Потом я захотел уйти от Немаладо. Но он сказал:
– Друг мой, я так мало прошу за спасение твоей жизни, всего каких-нибудь пять лет. Отработаешь их и уходи. У тебя неплохо получается. Я же не заставляю тебя брать грех на душу – убивать людей. Ты лишь подтираешь следы. Перед законом ты, конечно, грешен, а перед Богом – нет.
Впрочем, он отпустил меня немного раньше, чем через пять лет. Дело в том, что трупов с каждым годом становилось все меньше, – Кандинский сделал глоток из своего стакана и на мгновение задумался. – Там, наверху спальня, – произнес он через некоторое время. – Но я ни разу не спал в ней. Я сижу вечерами, как и тогда, в том городке, перед окном, пока не засну. Вдруг что-то случится с реальностью, и Эдна вновь пройдет мимо окна, как в тот вечер у Филиппа. Я знаю, что судьба не повторяется, но если очень ждать, очень сильно ждать… – Кандинский вдруг замолчал и опустил голову.
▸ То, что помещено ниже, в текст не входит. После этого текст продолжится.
(* ===== verification/PricedList.v ===== *)
(** * The lookup table and the price heaps of the transaction pool

    From [core/txpool/legacypool/legacypool.go] the [lookup] of all transactions by hash and
    the [accountSet]; from [list.go] the [priceHeap]s and the [pricedList], which chooses the
    transactions to evict. The heaps hold the remote transactions of the lookup and stale
    entries, which are dropped when they come to the front. *)

From S2P Require Import Prelude GoStd Slices Transition Ordering TxList.
Import core.

(** [for hash, tx := range txs], in an order the language leaves open *)
Class HashRange := range_hashes : gmap Hash Transaction -> list (Hash * Transaction).
Class HashRangeSpec {HR : HashRange} : Prop :=
  range_hashes_perm (m : gmap Hash Transaction) : range_hashes m ≡ₚ map_to_list m.

(** The result of a comparison *)
Definition cmpZ (a b : Z) : Z := match a ?= b with Lt => -1 | Eq => 0 | Gt => 1 end.

Definition txSlotSize : Z := 32 * 1024.
Definition txMaxSize : Z := 4 * txSlotSize.

(** [tx.Size] is a [uint64]. *)
Definition numSlots (tx : Transaction) : Z := u64 (u64 (tx_Size tx + txSlotSize) - 1) / txSlotSize.

(** ** [accountSet] *)

Module accountset.

Record accountSet := mkAccounts { accounts : gmap Address unit; as_cache : option (list Address) }.

Definition newAccountSet : accountSet := mkAccounts ∅ None.
Definition contains (s : accountSet) (addr : Address) : bool := bool_decide (is_Some (accounts s !! addr)).
Definition add (addr : Address) (s : accountSet) : accountSet := mkAccounts (<[addr := tt]> (accounts s)) None.
Definition merge (s other : accountSet) : accountSet := mkAccounts (accounts other ∪ accounts s) None.

Section Signer.
Context (Sender : Transaction -> result Address).

Definition containsTx (s : accountSet) (tx : Transaction) : bool :=
  match Sender tx with Ok addr => contains s addr | _ => false end.
Definition addTx (tx : Transaction) (s : accountSet) : accountSet :=
  match Sender tx with Ok addr => add addr s | _ => s end.

End Signer.

Definition flatten `{MapRange unit} (s : accountSet) : list Address * accountSet :=
  match as_cache s with
  | Some c => (c, s)
  | None => let c := (range_entries (accounts s)).*1 in (c, mkAccounts (accounts s) (Some c))
  end.

End accountset.
Export accountset (accountSet).

(** ** [lookup] *)

Module lookup.

Record lookup := mkLookup { slots : Z; locals : gmap Hash Transaction; remotes : gmap Hash Transaction }.

Definition newLookup : lookup := mkLookup 0 ∅ ∅.
Definition Get (t : lookup) (hash : Hash) : option Transaction :=
  match locals t !! hash with
  | Some tx => Some tx
  | None => remotes t !! hash
  end.
Definition GetLocal (t : lookup) (hash : Hash) : option Transaction := locals t !! hash.
Definition GetRemote (t : lookup) (hash : Hash) : option Transaction := remotes t !! hash.
Definition Count (t : lookup) : nat := (size (locals t) + size (remotes t))%nat.

Definition Add (tx : Transaction) (local : bool) (t : lookup) : lookup :=
  let slots := slots t + numSlots tx in
  if local then mkLookup slots (<[tx_Hash tx := tx]> (locals t)) (remotes t)
  else mkLookup slots (locals t) (<[tx_Hash tx := tx]> (remotes t)).

Definition Remove (hash : Hash) (t : lookup) : lookup :=
  match Get t hash with
  | None => t
  | Some tx => mkLookup (slots t - numSlots tx) (delete hash (locals t)) (delete hash (remotes t))
  end.

Section Range.
Context {HR : HashRange} (Sender : Transaction -> result Address).

Definition RemoteToLocals (accounts : accountSet) (t : lookup) : Z * lookup :=
  fold_left (fun '(migrated, t) '(hash, tx) =>
    if accountset.containsTx Sender accounts tx
    then (migrated + 1, mkLookup (slots t) (<[hash := tx]> (locals t)) (delete hash (remotes t)))
    else (migrated, t)) (range_hashes (remotes t)) (0, t).

Definition RemotesBelowTip (threshold : Z) (t : lookup) : list Transaction :=
  filter (fun tx => tx_GasTipCap tx < threshold) (range_hashes (remotes t)).*2.

End Range.
End lookup.
Export lookup (lookup).

(** ** [pricedList] *)

Module pricedlist.

Definition urgentRatio : Z := 4.
Definition floatingRatio : Z := 1.

Section Priced.
Context {TL : TxLib} {HR : HashRange}.

(** The base fee is an estimate of the next block's, which fits into 256 bits. *)
Record priceHeap := mkPriceHeap { ph_baseFee : option Z; ph_list : list Transaction }.

Definition cmp (baseFee : option Z) (a b : Transaction) : Z :=
  let c := match baseFee with Some baseFee => EffectiveGasTipCmp a b baseFee | None => 0 end in
  if negb (c =? 0) then c else
  let c := cmpZ (tx_GasFeeCap a) (tx_GasFeeCap b) in
  if negb (c =? 0) then c else
  cmpZ (tx_GasTipCap a) (tx_GasTipCap b).

Definition Less (baseFee : option Z) (a b : Transaction) : bool :=
  let c := cmp baseFee a b in
  if c =? -1 then true else if c =? 1 then false else tx_Nonce b <? tx_Nonce a.

Definition heap_of (h : priceHeap) : heap.Interface (list Transaction) Transaction := slices.slice_heap (Less (ph_baseFee h)).
Definition ph_set (h : priceHeap) (l : list Transaction) : priceHeap := mkPriceHeap (ph_baseFee h) l.
Definition ph_Push (tx : Transaction) (h : priceHeap) : priceHeap := ph_set h (@heap.heap_Push _ _ (heap_of h) (ph_list h) tx).
Definition ph_Init (h : priceHeap) : priceHeap := ph_set h (@heap.heap_Init _ _ (heap_of h) (ph_list h)).
Definition ph_Pop (h : priceHeap) : result (Transaction * priceHeap) :=
  match @heap.heap_Pop _ _ (heap_of h) (ph_list h) with
  | (l, Some tx) => Ok (tx, ph_set h l)
  | (_, None) => Panic
  end.
Definition ph_len (h : priceHeap) : Z := Z.of_nat (length (ph_list h)).

Record pricedList := mkPriced { stales : Z; urgent : priceHeap; floating : priceHeap }.

Definition newPricedList : pricedList := mkPriced 0 (mkPriceHeap None []) (mkPriceHeap None []).

Definition Put (tx : Transaction) (local : bool) (l : pricedList) : pricedList :=
  if local then l else mkPriced (stales l) (ph_Push tx (urgent l)) (floating l).

(** [for i := 0; i < floatingCount; i++] *)
Fixpoint pop_n (n : nat) (h : priceHeap) (popped : list Transaction) : result (list Transaction * priceHeap) :=
  match n with
  | O => Ok (popped, h)
  | S n' => '(tx, h) ← ph_Pop h; pop_n n' h (popped ++ [tx])
  end.

Definition Reheap (all : lookup) : StM pricedList unit := methodM (fun l =>
  let urgent := ph_Init (ph_set (urgent l) (range_hashes (lookup.remotes all)).*2) in
  let floatingCount := ph_len urgent * floatingRatio / (urgentRatio + floatingRatio) in
  '(popped, urgent) ← pop_n (Z.to_nat floatingCount) urgent [];
  Ok (tt, mkPriced 0 urgent (ph_Init (ph_set (floating l) popped)))).

Definition SetBaseFee (baseFee : Z) (all : lookup) : StM pricedList unit :=
  _ ← modifyM (fun l => mkPriced (stales l) (mkPriceHeap (Some baseFee) (ph_list (urgent l))) (floating l));
  Reheap all.

Definition Removed (count : Z) (all : lookup) : StM pricedList unit :=
  _ ← modifyM (fun l => mkPriced (stales l + count) (urgent l) (floating l));
  l ← getM;
  if stales l <=? (ph_len (urgent l) + ph_len (floating l)) / 4 then mret tt else Reheap all.

(** The entries at the front that are stale, at most as many as there are *)
Fixpoint drop_stale (fuel : nat) (all : lookup) (stales : Z) (h : priceHeap) : result (Z * priceHeap) :=
  match fuel, ph_list h with
  | S fuel', head :: _ =>
      if bool_decide (lookup.GetRemote all (tx_Hash head) = None) then
        '(_, h) ← ph_Pop h;
        drop_stale fuel' all (stales - 1) h
      else Ok (stales, h)
  | _, _ => Ok (stales, h)
  end.

Definition underpricedFor (all : lookup) (tx : Transaction) (stales : Z) (h : priceHeap) : result (bool * Z * priceHeap) :=
  '(stales, h) ← drop_stale (length (ph_list h)) all stales h;
  match ph_list h with
  | [] => Ok (false, stales, h)
  | head :: _ => Ok (0 <=? cmp (ph_baseFee h) head tx, stales, h)
  end.

(** The second heap is looked at only if the first one does not decide. *)
Definition Underpriced (tx : Transaction) (all : lookup) : StM pricedList bool := methodM (fun l =>
  '(worse, st, u) ← underpricedFor all tx (stales l) (urgent l);
  let l := mkPriced st u (floating l) in
  if negb (worse || (length (ph_list u) =? 0)%nat) then Ok (false, l) else
  '(worse, st, f) ← underpricedFor all tx (stales l) (floating l);
  let l := mkPriced st u f in
  if negb (worse || (length (ph_list f) =? 0)%nat) then Ok (false, l) else
  Ok (negb (length (ph_list u) =? 0)%nat || negb (length (ph_list f) =? 0)%nat, l)).

(** Every round takes an entry out of a heap or moves one from the first to the second. *)
Fixpoint discard_loop (fuel : nat) (all : lookup) (slots : Z) (drop : list Transaction) (l : pricedList)
    : result (list Transaction * Z * pricedList) :=
  match fuel with
  | O => Ok (drop, slots, l)
  | S fuel' =>
      if slots <=? 0 then Ok (drop, slots, l) else
      if ph_len (floating l) * urgentRatio <? ph_len (urgent l) * floatingRatio then
        '(tx, u) ← ph_Pop (urgent l);
        if bool_decide (lookup.GetRemote all (tx_Hash tx) = None)
        then discard_loop fuel' all slots drop (mkPriced (stales l - 1) u (floating l))
        else discard_loop fuel' all slots drop (mkPriced (stales l) u (ph_Push tx (floating l)))
      else if ph_len (floating l) =? 0 then Ok (drop, slots, l)
      else
        '(tx, f) ← ph_Pop (floating l);
        if bool_decide (lookup.GetRemote all (tx_Hash tx) = None)
        then discard_loop fuel' all slots drop (mkPriced (stales l - 1) (urgent l) f)
        else discard_loop fuel' all (slots - numSlots tx) (drop ++ [tx]) (mkPriced (stales l) (urgent l) f)
  end.

Definition Discard (slots : Z) (force : bool) (all : lookup) : StM pricedList (list Transaction * bool) := methodM (fun l =>
  let fuel := S (2 * length (ph_list (urgent l)) + length (ph_list (floating l))) in
  '(drop, slots, l) ← discard_loop fuel all slots [] l;
  if (0 <? slots) && negb force then
    Ok (([], false), mkPriced (stales l) (fold_left (fun h tx => ph_Push tx h) drop (urgent l)) (floating l))
  else Ok ((drop, true), l)).

End Priced.
End pricedlist.
Export pricedlist (pricedList).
– Я уже забываю ее образ, Алекс, но чувства живы, и я помню все, что было между нами. Как она пришла ко мне в тот вечер и сказала:
– Джекоб, несчастный дурачок, ты чего ждешь у этого окна?
На улице шел дождь, а она была без зонта, и ее мокрые волосы пахли дождем. Ведь это был не нью-йоркский дождь.
– Тебя! – сказал я ей тогда.
* * *
На другой день с утра в дом ввалился Боб.
– Привет, Алекс! – громко поздоровался он со мной и достал из кармана пластиковую карточку. – Держи, это водительские права. Подарок Немаладо.
– Спасибо, – сказал я. – Только на черта они мне нужны без машины?
Боб кивнул в ответ и произнес:
– Подожди, будет и машина. Немаладо велел спросить, есть ли какие новости?
– Пока нет, но сегодня будут. Через час я иду на встречу с Родригесом, – я налил себе кофе и спросил Боба: – Хочешь?..
– Давай, – сказал Боб. – Кстати, босс хотел бы сам встретиться с Родригесом.
Мы стояли в холле, смотрели сквозь простреленные окна на улицу и пили кофе.
– Скажи мне, Алекс, то, что тогда сказал босс, это правда? – спросил Боб.
– Что именно?
– Ну, то, что вы, русские, чувствуете все острей, чем американцы?
– Не знаю, Боб. Я не знаю, как чувствуете вы. Мне трудно сравнивать, но иногда наши чувства как нож.
– А что, художник перебрал вчера? – Боб кивнул на Кандинского, спящего на диване.
– У него был трудный день.
– Вижу, – Боб обвел взглядом пробитые пулями окна, а затем лестницу с выломанными стойками. – Странный парень, но работал он у нас безупречно, можно сказать, мастерски. Ни одного прокола за все время.
– Подвезешь меня, Боб?
– Нет проблем.
– Передай Немаладо, что я ближе к вечеру появлюсь в баре, – сказал я ему, когда он высадил меня на Бродвее.
Для начала я зашел в бар. Там сидел Бред с двумя актерами. Он поднялся и ткнул пальцем в мою сторону.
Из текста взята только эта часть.